Is ecosystem structure the target of concern in ecological effect assessments?

The species sensitivity distribution, a technique currently used to derive water-quality standards of chemicals, is associated with a set of inadequately tested assumptions. One of these assumptions is that ecosystem structure is as or more sensitive than ecosystem function, i.e., that structure is the target of concern. In this paper, we tested this assumption for a simple freshwater ecosystem exposed to different toxicants. Using an ecosystem model, we calculated no observed effect concentrations (NOECs) for ecosystem structure (ecosystem structure-NOECs) and function (ecosystem function-NOECs) for each of 1000 hypothetical toxicants.
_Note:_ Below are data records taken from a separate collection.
(* ===== verification/Store.v ===== *)
(** * The native event store ([store/mod.rs])

    One append-only store: its cached events, its knowledge of whether the last
    write landed, and the operations on both.  The pardosa session behind it is
    a parameter: opening the session, finding the fiber, writing and syncing
    give one of the outcomes the code distinguishes.  The file and the NATS
    backend run the same code.  [StoreSession] creates and opens such a session.
    Lock poisoning is not modelled. *)

From S2P Require Import Prelude Str WritePolicy.

Open Scope N_scope.

Inductive StoreError :=
| SE_AlreadyExists
| SE_Infrastructure (message : string)
| SE_Operation (transport_unavailable : bool)
| SE_CreationUnknown
| SE_Encode
| SE_Decode
| SE_Indeterminate (carried_epoch : N)
| SE_AfterLanded (e : StoreError)
| SE_LandedNeedsReconciliation
| SE_ConcurrencyConflict (expected_seq actual_seq : option N)
| SE_TornWriteRecovery
| SE_DivergedFiber (key : string)
| SE_Poisoned.
#[export] Instance StoreError_eq_dec : EqDecision StoreError.
Proof. solve_decision. Defined.

(** The conditions [From<OperationFailure>] distinguishes. *)
Inductive FailureCondition :=
| FC_StoreAlreadyExists | FC_ConcurrencyConflict | FC_StaleEpoch | FC_TransportUnavailable
| FC_Other.

Definition store_error_from (condition : FailureCondition) : StoreError :=
  match condition with
  | FC_StoreAlreadyExists => SE_AlreadyExists
  | FC_ConcurrencyConflict | FC_StaleEpoch => SE_ConcurrencyConflict None None
  | FC_TransportUnavailable => SE_Operation true
  | FC_Other => SE_Operation false
  end.

Definition is_already_exists (e : StoreError) : bool :=
  match e with SE_AlreadyExists => true | _ => false end.

(** [native_store_persistence] ([app/state/mod.rs]): how a store error reads
    as a persistence error. *)
Definition native_store_persistence (error : StoreError) : ErrorView :=
  match error with
  | SE_Operation true => V_BackendUnavailable
  | SE_Indeterminate _ | SE_CreationUnknown | SE_LandedNeedsReconciliation
  | SE_AfterLanded _ => V_Indeterminate
  | SE_Encode | SE_Decode | SE_Operation false => V_Io
  | SE_ConcurrencyConflict expected_seq actual_seq => V_FencedConflict expected_seq actual_seq
  | SE_TornWriteRecovery => V_TornWriteRecovery
  | SE_Infrastructure _ | SE_AlreadyExists => V_BackendUnavailable
  | SE_DivergedFiber _ => V_InvariantViolation
  | SE_Poisoned => V_PoisonedState
  end.

Inductive WriteKnowledge := Ready | Unknown (carried_epoch : N) | Landed.
#[export] Instance WriteKnowledge_eq_dec : EqDecision WriteKnowledge.
Proof. solve_decision. Defined.

(** [WriteKnowledge::check]. *)
Definition knowledge_check (k : WriteKnowledge) : result StoreError () :=
  match k with
  | Ready => Ok ()
  | Unknown carried_epoch => Err (SE_Indeterminate carried_epoch)
  | Landed => Err SE_LandedNeedsReconciliation
  end.

Definition after_landed (e : StoreError) : StoreError := SE_AfterLanded e.

(** What a write through a fresh session comes to: an operation failed before
    a verdict; the fiber needed no write; the verdict was undetermined; it
    landed, and the sync after it succeeded or failed. *)
Inductive SessionOutcome :=
| Refused (e : FailureCondition)
| NoWrite
| Undetermined (carried_epoch : N)
| LandedSynced
| LandedUnsynced (e : FailureCondition).

(** The pardosa session: [append] is [append_to_fiber], or [rescue_fiber] on a
    detached fiber; [detach] is [detach_fiber] on an active fiber, no write on
    any other. *)
Class Backend (B Event : Type) := {
  backend_append : string -> Event -> B -> SessionOutcome * B;
  backend_detach : string -> Event -> B -> SessionOutcome * B;
  (** [encode_payload] succeeds. *)
  encodable : Event -> bool;
}.

(** The cache keeps, of each event, its detached flag and the domain key its
    fiber is derived from. *)
Record StoreInner (B Event : Type) := mkStoreInner {
  backend : B;
  cached : list (bool * string * Event);
  knowledge : WriteKnowledge;
}.
Arguments mkStoreInner {B Event}.
Arguments backend {B Event}.
Arguments cached {B Event}.
Arguments knowledge {B Event}.

Section Store.
  Context {B Event : Type} `{!Backend B Event}.
  Notation Store := (StoreInner B Event).

(** [WriteKnowledge::accept] of a verdict, then the sync: the knowledge it
    leaves and the result so far. *)
Definition settle (o : SessionOutcome) : WriteKnowledge * result StoreError bool :=
  match o with
  | Refused e => (Ready, Err (store_error_from e))
  | NoWrite => (Ready, Ok false)
  | Undetermined carried_epoch => (Unknown carried_epoch, Err (SE_Indeterminate carried_epoch))
  | LandedSynced => (Landed, Ok true)
  | LandedUnsynced e => (Landed, Err (after_landed (store_error_from e)))
  end.

(** [StoreInner::record]. *)
Definition store_record (domain_key : string) (event : Event) (st : Store)
    : result StoreError () * Store :=
  match knowledge_check (knowledge st) with
  | Err e => (Err e, st)
  | Ok _ =>
    if negb (encodable event) then (Err SE_Encode, st)
    else
      let '(o, b) := backend_append domain_key event (backend st) in
      let '(k, r) := settle o in
      match r with
      | Err e => (Err e, mkStoreInner b (cached st) k)
      | Ok _ => (Ok (), mkStoreInner b (cached st ++ [(false, domain_key, event)]) Ready)
      end
  end.

(** [StoreInner::detach]: whether a detach landed. *)
Definition store_detach (domain_key : string) (event : Event) (st : Store)
    : result StoreError bool * Store :=
  match knowledge_check (knowledge st) with
  | Err e => (Err e, st)
  | Ok _ =>
    if negb (encodable event) then (Err SE_Encode, st)
    else
      let '(o, b) := backend_detach domain_key event (backend st) in
      let '(k, r) := settle o in
      match r with
      | Err e => (Err e, mkStoreInner b (cached st) k)
      | Ok landed =>
        if bool_decide (k = Landed)
        then (Ok true, mkStoreInner b (cached st ++ [(true, domain_key, event)]) Ready)
        else (Ok false, mkStoreInner b (cached st) k)
      end
  end.

(** [StoreInner::fold_events], on every cached event. *)
Definition fold_events {R} (fold : R -> bool -> Event -> R) (init : R) (st : Store)
    : result StoreError R :=
  match knowledge_check (knowledge st) with
  | Err e => Err e
  | Ok _ => Ok (fold_left (fun acc e => fold acc (fst (fst e)) (snd e)) (cached st) init)
  end.

(** [StoreInner::fold_defined_events]: every cached event that is not itself
    a detach. *)
Definition fold_defined_events {R} (fold : R -> Event -> R) (init : R) (st : Store)
    : result StoreError R :=
  match knowledge_check (knowledge st) with
  | Err e => Err e
  | Ok _ =>
    Ok (fold_left (fun acc e => if negb (fst (fst e)) then fold acc (snd e) else acc)
          (cached st) init)
  end.

(** [StoreInner::latest_defined], the fibers in the order of their keys. *)
Definition latest_step (latest : gmap string Event) (e : bool * string * Event)
    : gmap string Event :=
  let '(detached, key, event) := e in
  if detached then delete key latest else <[key := event]> latest.
Definition latest_defined (st : Store) : result StoreError (list (string * Event)) :=
  match knowledge_check (knowledge st) with
  | Err e => Err e
  | Ok _ => Ok (btree_entries (fold_left latest_step (cached st) ∅))
  end.

(** ** Lemmas *)

Lemma store_record_Ok k e st st' u :
  store_record k e st = (Ok u, st') ->
  cached st' = cached st ++ [(false, k, e)] /\ knowledge st = Ready /\ knowledge st' = Ready.
Proof.
  unfold store_record. destruct (knowledge st) as [| |] eqn:Ek; simpl; try done.
  destruct (encodable e); simpl; [|done].
  destruct (backend_append _ _ _) as [[] b]; simpl; try done; by intros [= <- <-].
Qed.

Lemma store_record_Err k e st st' x :
  store_record k e st = (Err x, st') -> cached st' = cached st.
Proof.
  unfold store_record. destruct (knowledge st) as [| |]; simpl; try (by intros [= <- <-]).
  destruct (encodable e); simpl; [|by intros [= <- <-]].
  destruct (backend_append _ _ _) as [[] b]; simpl; by intros [= <- <-].
Qed.

Lemma store_detach_Ok k e st st' landed :
  store_detach k e st = (Ok landed, st') ->
  cached st' = cached st ++ (if landed then [(true, k, e)] else []) /\
  knowledge st = Ready /\ knowledge st' = Ready.
Proof.
  unfold store_detach. destruct (knowledge st) as [| |] eqn:Ek; simpl; try done.
  destruct (encodable e); simpl; [|done].
  destruct (backend_detach _ _ _) as [[] b]; simpl; try done;
    intros [= <- <-]; simpl; by rewrite ?app_nil_r.
Qed.

Lemma store_detach_Err k e st st' x :
  store_detach k e st = (Err x, st') -> cached st' = cached st.
Proof.
  unfold store_detach. destruct (knowledge st) as [| |]; simpl; try (by intros [= <- <-]).
  destruct (encodable e); simpl; [|by intros [= <- <-]].
  destruct (backend_detach _ _ _) as [[] b]; simpl; by intros [= <- <-].
Qed.

(** Whether a write whose result is [r] may be in the backend without being
    in the cache. *)
Definition uncertain {A} (r : result StoreError A) : bool :=
  match r with
  | Err (SE_Indeterminate _ | SE_AfterLanded _ | SE_LandedNeedsReconciliation) => true
  | _ => false
  end.

(** A write is cached exactly when it is reported to have succeeded.  A
    store is left unable to write exactly by the writes whose landing is
    uncertain, and then every later operation on it, read or write, fails and
    changes nothing: no write is ever repeated on top of an unknown one. *)
Lemma store_latch_exact k e st :
  let r := store_record k e st in
  let d := store_detach k e st in
  (knowledge st = Ready ->
     (knowledge (snd r) = Ready <-> uncertain (fst r) = false) /\
     (knowledge (snd d) = Ready <-> uncertain (fst d) = false)) /\
  (knowledge st <> Ready ->
     (exists x, r = (Err x, st) /\ uncertain (fst r) = true) /\
     (exists x, d = (Err x, st)) /\ (exists x, latest_defined st = Err x) /\
     forall R (f : R -> bool -> Event -> R) i, exists x, fold_events f i st = Err x) /\
  cached (snd r) = cached st ++ (if ok (fst r) then [(false, k, e)] else []) /\
  cached (snd d) = cached st ++ (if ok (fst d) is Some true then [(true, k, e)] else []).
Proof.
  intros r d. split_and!.
  - intros Hk. unfold r, d, store_record, store_detach. rewrite Hk; cbn [knowledge_check].
    destruct (encodable e); cbn; [|by rewrite Hk].
    split.
    + destruct (backend_append _ _ _) as [[[]| | | |[]] b]; simpl; by split.
    + destruct (backend_detach _ _ _) as [[[]| | | |[]] b]; simpl; by split.
  - intros Hk. unfold r, d, store_record, store_detach, latest_defined, fold_events.
    destruct (knowledge st); [done|..]; simpl; split_and!; try (by eexists);
      intros; by eexists.
  - unfold r. destruct (store_record k e st) as [[[]|x] st'] eqn:E; simpl.
    + by destruct (store_record_Ok _ _ _ _ _ E) as [-> _].
    + by rewrite app_nil_r (store_record_Err _ _ _ _ _ E).
  - unfold d. destruct (store_detach k e st) as [[landed|x] st'] eqn:E; simpl.
    + destruct (store_detach_Ok _ _ _ _ _ E) as [-> _]. by destruct landed.
    + by rewrite app_nil_r (store_detach_Err _ _ _ _ _ E).
Qed.
End Store.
For 979 of these toxicants, the ecosystem structure-NOEC was lower than or equal to the ecosystem function-NOEC, indicating that the tested assumption can be considered valid. For 239 of these 979 toxicants, both NOECs were equal. For half of the 1000 toxicants, the structure of lower trophic levels (i.e., phytoplankton) appears to be more sensitive than the structure of higher trophic levels (i.e., fish). As such, ecosystem structure-NOECs are primarily determined by the sensitivity of the structure of lower trophic levels. In contrast, ecosystem functions associated with higher trophic levels (e.g., total ingestion by fish) are more sensitive than functions associated with lower trophic levels (e.g., total photosynthesis by phytoplankton) for 749 toxicants.